Après le nœud de vipères et Thérèse Desqueyroux, voici un autre roman de François Mauriac : Génitrix. Comme les deux autres, Génitrix m’a laissé une forte impression à la fois par la qualité littéraire du livre et par le sujet traité.

Dans une vieille maison de la région bordelaise, Mathilde se remet difficilement d’une fausse couche. Son mari Fernand Cazenave l’a épousée tardivement alors qu’il entrait dans la cinquantaine. Ce mariage lui a finalement permis d’échapper à sa mère Félicité, une femme froide qui domine son fils depuis toujours. Pourtant, plutôt que de veiller sur son épouse, Fernand dort maintenant dans la chambre voisine de celle de sa mère. L’arrivée de Mathilde a enlevé à Félicité l’influence qu’elle avait sur son fils. Mais elle profite de la convalescence de la malade pour essayer de reconquérir Fernand.

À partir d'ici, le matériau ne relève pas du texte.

(* ===== verification/SigSet.v ===== *)
(** * Signal sets ([include/linux_compat/signal/signal_types.h])

    [sigset_t] is one 64-bit word: signal [n] is bit [n - 1].  The five set
    functions are translated with the shifts and masks of the source, and shown
    to be the operations of a set of signal numbers. *)

From stdpp Require Import base numbers list.
From S2P Require Import Prelude.

Definition SIGHUP : Z := 1.
Definition SIGINT : Z := 2.
Definition SIGQUIT : Z := 3.
Definition SIGILL : Z := 4.
Definition SIGTRAP : Z := 5.
Definition SIGABRT : Z := 6.
Definition SIGBUS : Z := 7.
Definition SIGFPE : Z := 8.
Definition SIGKILL : Z := 9.
Definition SIGUSR1 : Z := 10.
Definition SIGSEGV : Z := 11.
Definition SIGUSR2 : Z := 12.
Definition SIGPIPE : Z := 13.
Definition SIGALRM : Z := 14.
Definition SIGTERM : Z := 15.
Definition SIGSTKFLT : Z := 16.
Definition SIGCHLD : Z := 17.
Definition SIGCONT : Z := 18.
Definition SIGSTOP : Z := 19.
Definition SIGTSTP : Z := 20.
Definition SIGTTIN : Z := 21.
Definition SIGTTOU : Z := 22.
Definition SIGURG : Z := 23.
Definition SIGXCPU : Z := 24.
Definition SIGXFSZ : Z := 25.
Definition SIGVTALRM : Z := 26.
Definition SIGPROF : Z := 27.
Definition SIGWINCH : Z := 28.
Definition SIGPWR : Z := 30.
Definition NSIG : Z := 64.

(** [unsigned long sig[64 / (8 * sizeof(unsigned long))]]: one word. *)
Abbreviation sigset := Z.

(** [1UL << ((signo - 1) % 64)] *)
Definition sigbit (signo : Z) : Z := u64 (Z.shiftl 1 ((signo - 1) `mod` 64)).

Definition sigemptyset : sigset := 0.
Definition sigfillset : sigset := not64 0.

Definition sigaddset (set : sigset) (signo : Z) : sigset :=
  if (1 <=? signo) && (signo <=? 64) then Z.lor set (sigbit signo) else set.

Definition sigdelset (set : sigset) (signo : Z) : sigset :=
  if (1 <=? signo) && (signo <=? 64) then Z.land set (not64 (sigbit signo)) else set.

Definition sigismember (set : sigset) (signo : Z) : bool :=
  if (signo <? 1) || (64 <? signo) then false else has set (sigbit signo).

(** ** The sets they are *)

Definition valid_sig (n : Z) : bool := (1 <=? n) && (n <=? 64).
Definition sigset_wf (s : sigset) : Prop := 0 ≤ s < 2 ^ 64.

Lemma valid_sig_spec n : valid_sig n = true ↔ 1 ≤ n ≤ 64.
Proof. unfold valid_sig. rewrite andb_true_iff, !Z.leb_le. done. Qed.

Lemma sigbit_pow n : 1 ≤ n ≤ 64 → sigbit n = 2 ^ (n - 1).
Proof.
  intros Hn. unfold sigbit. rewrite Z.mod_small, Z.shiftl_1_l by lia. apply uw_small.
  split; [apply Z.pow_nonneg; lia|apply Z.pow_lt_mono_r; lia].
Qed.

Lemma sigismember_bit s n : sigismember s n = valid_sig n && Z.testbit s (n - 1).
Proof.
  unfold sigismember, valid_sig.
  destruct (Z.ltb_spec n 1), (Z.leb_spec 1 n); try lia; [done|].
  destruct (Z.ltb_spec 64 n), (Z.leb_spec n 64); try lia; [done|]. cbn [orb andb].
  rewrite sigbit_pow by lia. apply has_bit. lia.
Qed.

Lemma not64_bit x k : 0 ≤ k < 64 → Z.testbit (not64 x) k = negb (Z.testbit x k).
Proof.
  intros Hk. unfold not64. change 0xffffffffffffffff with (Z.ones 64).
  rewrite Z.lxor_spec, Z.ones_spec_low by lia. apply xorb_true_r.
Qed.

(** Two sets with the same members are the same word. *)
Lemma sigset_ext s s' :
  sigset_wf s → sigset_wf s' → (∀ n, sigismember s n = sigismember s' n) → s = s'.
Proof.
  intros Hs Hs' Hm. apply Z.bits_inj'. intros k Hk. destruct (decide (k < 64)).
  - specialize (Hm (k + 1)). rewrite !sigismember_bit in Hm. rewrite !Z.add_simpl_r in Hm.
    rewrite (proj2 (valid_sig_spec (k + 1))) in Hm by lia. done.
  - assert (∀ x, sigset_wf x → Z.testbit x k = false) as Hz.
    { intros x Hx. destruct (decide (x = 0)) as [->|]; [apply Z.bits_0|].
      apply Z.bits_above_log2; [apply Hx|]. destruct Hx. apply Z.log2_lt_pow2; [lia|].
      apply Z.lt_le_trans with (2 ^ 64); [done|]. apply Z.pow_le_mono_r; lia. }
    by rewrite !Hz.
Qed.

Lemma sigbit_member n m : 1 ≤ n ≤ 64 → sigismember (sigbit n) m = bool_decide (n = m).
Proof.
  intros Hn. rewrite sigismember_bit, sigbit_pow by done.
  destruct (valid_sig m) eqn:Em; cbn [andb].
  - apply valid_sig_spec in Em. rewrite Z.pow2_bits_eqb by lia.
    destruct (Z.eqb_spec (n - 1) (m - 1)), (bool_decide_reflect (n = m)); lia || done.
  - symmetry. apply bool_decide_eq_false. intros ->.
    apply valid_sig_spec in Hn. congruence.
Qed.

Lemma sigemptyset_member n : sigismember sigemptyset n = false.
Proof. rewrite sigismember_bit. unfold sigemptyset. by rewrite Z.bits_0, andb_false_r. Qed.

Lemma sigfillset_member n : sigismember sigfillset n = valid_sig n.
Proof.
  rewrite sigismember_bit. destruct (valid_sig n) eqn:E; [|done]. apply valid_sig_spec in E.
  unfold sigfillset. by rewrite not64_bit, Z.bits_0 by lia.
Qed.

Lemma sigaddset_member s n m : 1 ≤ n ≤ 64 →
  sigismember (sigaddset s n) m = bool_decide (n = m) || sigismember s m.
Proof.
  intros Hn. unfold sigaddset. fold (valid_sig n). rewrite (proj2 (valid_sig_spec n) Hn).
  rewrite <- (sigbit_member n m) by done. rewrite !sigismember_bit, Z.lor_spec.
  destruct (valid_sig m); cbn [andb orb]; [|done]. apply orb_comm.
Qed.

Lemma sigdelset_member s n m : 1 ≤ n ≤ 64 →
  sigismember (sigdelset s n) m = negb (bool_decide (n = m)) && sigismember s m.
Proof.
  intros Hn. unfold sigdelset. fold (valid_sig n). rewrite (proj2 (valid_sig_spec n) Hn).
  rewrite <- (sigbit_member n m) by done. rewrite !sigismember_bit, Z.land_spec.
  destruct (valid_sig m) eqn:Em; cbn [andb]; [|by rewrite andb_false_r]. apply valid_sig_spec in Em.
  rewrite not64_bit by lia. apply andb_comm.
Qed.

Lemma not64_wf x : sigset_wf x → sigset_wf (not64 x).
Proof.
  intros Hx. unfold not64, sigset_wf. change 0xffffffffffffffff with (Z.ones 64).
  replace (Z.lxor x (Z.ones 64)) with (Z.land (Z.lxor x (Z.ones 64)) (Z.ones 64)).
  - rewrite Z.land_ones by lia. apply Z.mod_pos_bound. lia.
  - apply Z.bits_inj'. intros k Hk. rewrite Z.land_spec, Z.lxor_spec.
    destruct (Z.ltb_spec k 64).
    + rewrite !Z.ones_spec_low by lia. apply andb_true_r.
    + rewrite !Z.ones_spec_high by lia. rewrite andb_false_r, xorb_false_r. symmetry.
      unfold sigset_wf in Hx. rewrite <- (Z.mod_small x (2 ^ 64)) by done.
      apply Z.mod_pow2_bits_high. lia.
Qed.

Lemma sigbit_wf n : sigset_wf (sigbit n).
Proof. apply uw_range. lia. Qed.

Lemma sigaddset_wf s n : sigset_wf s → sigset_wf (sigaddset s n).
Proof.
  intros Hs. unfold sigaddset. destruct (_ && _); [|done]. apply lor_bound; [lia|done|apply sigbit_wf].
Qed.

Lemma sigdelset_wf s n : sigset_wf s → sigset_wf (sigdelset s n).
Proof.
  intros Hs. unfold sigdelset. destruct (_ && _); [|done]. by apply land_bound.
Qed.

Create HintDb sigset.
#[export] Hint Resolve sigaddset_wf sigdelset_wf not64_wf sigbit_wf : sigset.
#[export] Hint Rewrite sigemptyset_member : sigset.
Definition sys_rt_sigprocmask (alloc user_table : bool) m (current : ptr proc) (cur : ptr nat)
    (how_i set_ptr oldset_ptr sigsetsize : Z) : ptr proc * M * Z :=
  match current, cur with
  | Some p0, Some i =>
      match thread_state_at alloc p0 i with
      | (p, None) => (Some p, m, - LINUX_ENOMEM)
      | (p, Some ts) =>
          if negb user_table then (Some p, m, - LINUX_EFAULT)
          else if negb (linux_sigsetsize_valid sigsetsize) then (Some p, m, - LINUX_EINVAL)
          else
            match (if negb (oldset_ptr =? 0) then um_store m oldset_ptr 8 (blocked_signals ts)
                   else Some m) with
            | None => (Some p, m, - LINUX_EFAULT)
            | Some m1 =>
                if set_ptr =? 0 then (Some p, m1, 0)
                else
                  match um_load m1 set_ptr 8 with
                  | None => (Some p, m1, - LINUX_EFAULT)
                  | Some new_set =>
                      let how := i32 how_i in
                      if negb (how =? SIG_BLOCK) && negb (how =? SIG_UNBLOCK)
                         && negb (how =? SIG_SETMASK)
                      then (Some p, m1, - LINUX_EINVAL)
                      else
                        let blocked :=
                          if how =? SIG_BLOCK then Z.lor (blocked_signals ts) new_set
                          else if how =? SIG_UNBLOCK
                          then Z.land (blocked_signals ts) (not64 new_set)
                          else new_set in
                        (Some (store_ts p i (set_blocked ts (signal_mask_sanitize_helper blocked))),
                         m1, 0)
                  end
            end
      end
  | _, _ => (current, m, - LINUX_ESRCH)
  end.

(** ** rt_sigaction *)

Definition signal_is_valid (signum : Z) : bool := (1 <=? signum) && (signum <=? NSIG).
Definition signal_can_catch_or_ignore (signum : Z) : bool :=
  negb (signum =? SIGKILL) && negb (signum =? SIGSTOP).

Definition LINUX_UAPI_SIGACTION_SIZE : Z := 32.

(** The 32-byte layout: handler, flags, restorer, mask. *)
Definition pack_sigaction (a : sigaction) : Z :=
  sa_handler a + 2 ^ 64 * (sa_flags a + 2 ^ 64 * (sa_restorer a + 2 ^ 64 * sa_mask a)).
Definition unpack_sigaction (v : Z) : sigaction :=
  SigAction (u64 v) (u64 (v / 2 ^ 64)) (u64 (v / 2 ^ 64 / 2 ^ 64)) (u64 (v / 2 ^ 64 / 2 ^ 64 / 2 ^ 64)).

Definition SA_KNOWN : Z :=
  Z.lor SA_NOCLDSTOP (Z.lor SA_NOCLDWAIT (Z.lor SA_SIGINFO (Z.lor SA_ONSTACK
    (Z.lor SA_RESTART (Z.lor SA_NODEFER (Z.lor SA_RESETHAND SA_RESTORER)))))).
(** The rest of [linux_deliver_pending_signals] once the signal has a user
    handler and no handler is running. *)
Definition deliver_handler (vs : bool) (d : dstate) (sig : Z) : dstate * deliver_result :=
  let disp := disposition (ds_ps d) sig in
  let '(pc, user_sp, syscall_ret) := arch_syscall_get_user_return (ds_tf d) (ds_ctx d) in
  let onalt := wants_altstack (ds_ts d) disp in
  if onalt && negb (linux_signal_altstack_region_mapped vs (ds_mem d) (ss_sp (alt_stack (ds_ts d)))
                      (ss_size (alt_stack (ds_ts d))))
  then (signal_clear_pending d sig, DeliverExit (128 + sig))
  else
    let '(ts1, user_sp) := if onalt then switch_altstack (ds_ts d) user_sp else (ds_ts d, user_sp) in
    let '(ts2, saved) := signal_save_handler_context (ds_tf d) (ds_ctx d) ts1 in
    if negb saved then (DState (ds_ps d) ts2 (ds_mem d) (ds_tf d) (ds_ctx d), DeliverRet false)
    else
      let rs := signal_restore ts2 in
      let ts3 := set_inflight ts2 1
                   (SignalRestore (rs_active rs) sig (rs_saved_blocked rs) (rs_saved_syscall_ret rs)
                      (rs_saved_user_pc rs) (rs_saved_user_sp rs) (rs_arch rs)) in
      let '(m1, ps1, osp) :=
        if vs then signal_install_return_path (ds_mem d) user_sp disp (ds_ps d)
        else (ds_mem d, ds_ps d, None) in
      match osp with
      | None =>
          let ts4 := set_inflight ts3 0 (with_active (signal_restore ts3) false) in
          let a := alt_stack ts4 in
          let ts5 := if has (ss_flags a) SS_ONSTACK
                     then set_alt_stack ts4
                            (StackT (ss_sp a) (Z.land (ss_flags a) (Z.lnot SS_ONSTACK)) (ss_size a))
                     else ts4 in
          (signal_clear_pending (DState ps1 ts5 m1 (ds_tf d) (ds_ctx d)) sig, DeliverRet false)
      | Some sp =>
          let disp' := if has (sa_flags disp) SA_RESETHAND then with_handler disp SIG_DFL else disp in
          let ps2 := set_dispositions ps1 (<[Z.to_nat (sig - 1) := disp']> (dispositions ps1)) in
          let ts4 := signal_apply_handler_mask ts3 disp' sig in
          let '(tf1, c1) := arch_syscall_set_user_return (ds_tf d) (ds_ctx d) (sa_handler disp') sp
                              syscall_ret in
          let tf2 := arch_syscall_set_user_int_arg tf1 0 sig in
          (signal_clear_pending (DState ps2 ts4 m1 tf2 c1) sig, DeliverRet true)
      end.
Lemma free_inv w k : cache_inv None w → (k < length (pc_view w))%nat →
  ∃ w', vfs_pcache_free_entry w (Z.of_nat k) = Some w' ∧ cache_inv None w' ∧ steady w w'.
Proof.
  intros Hi Hk. destruct (flush_inv w k Hi Hk) as (w1 & b & Hf & Hi1 & Hs1).
  unfold vfs_pcache_free_entry. rewrite Hf. cbn [mbind option_bind fst].
  destruct (destroy_at w1 k Hi1) as (w2 & Hd & Hi2 & Hs2); [by destruct Hs1 as (_ & -> & _)|].
  exists w2. split; [done|]. split; [done|]. by eapply steady_trans.
Qed.

(** Freeing an entry that has no pages yet. *)
Lemma free_empty_inv w k ent : cache_inv (Some k) w → pc_view w !! k = Some ent → pe_slice ent = None →
  pages_active ent ++ pages_inactive ent = [] →
  ∃ w', vfs_pcache_free_entry w (Z.of_nat k) = Some w' ∧ cache_inv None w' ∧ steady w w'.
Proof.
  intros Hi He Hs Hl. unfold vfs_pcache_free_entry, vfs_pcache_flush_entry.
  rewrite (view_at _ _ _ (ci_ok _ _ Hi) He), Hs. cbn [mbind option_bind fst].
  apply (destroy_inv (Some k) w k ent); [done|done| |by right].
  unfold pages_linked, nodes_in. by rewrite Hl.
Qed.

Lemma victim_inv w : cache_inv None w →
  match evict_victim w with
  | None => True
  | Some (w1, i) => cache_inv None w1 ∧ steady w w1
      ∧ ∃ k, i = Z.of_nat k ∧ (k < length (pc_view w1))%nat
  end.
Proof.
  intros Hi. unfold evict_victim. pose proof (steady_refl w (ci_fs _ _ Hi)) as Hr.
  destruct (last (vfs_pcache_inactive (w_pc w))) as [i|] eqn:Ei.
  - split_and!; [done..|]. apply (ci_lists _ _ Hi), elem_of_app. right. by apply last_Some_elem_of.
  - destruct (last (vfs_pcache_active (w_pc w))) as [i|] eqn:Ea; [|done].
    apply last_None in Ei.
    destruct (ci_lists _ _ Hi i) as (k & -> & Hk).
    { apply elem_of_app. left. by apply last_Some_elem_of. }
    split_and!; [|exact Hr|by exists k]. apply lists_inv; [done|].
    intros j [Hj%list_del_sub|Hj]%elem_of_app; [|apply list_elem_of_singleton in Hj as ->; eauto].
    apply (ci_lists _ _ Hi), elem_of_app. by left.
Qed.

Quel roman exceptionnel que Génitrix ! La situation est simple : c’est le combat d’une mère qui refuse de relâcher l’emprise qu’elle possède sur son fils. Mais le roman est aussi complexe car il n’est pas facile de rendre sur papier les subtilités des relations entre la mère et le fils. François Mauriac décrit très bien la force de la figure maternelle par opposition à un fils faible et effacé. La mère est ici un vrai mauvais personnage. L’amour pour son fils est véritable mais étouffant. Mais pas question pour Mauriac de dépeindre Fernand comme une victime car il se complait dans sa faiblesse et dans son besoin maladif de la présence d’une mère forte. La mère et le fils se sont construit au fil des années une relation malsaine.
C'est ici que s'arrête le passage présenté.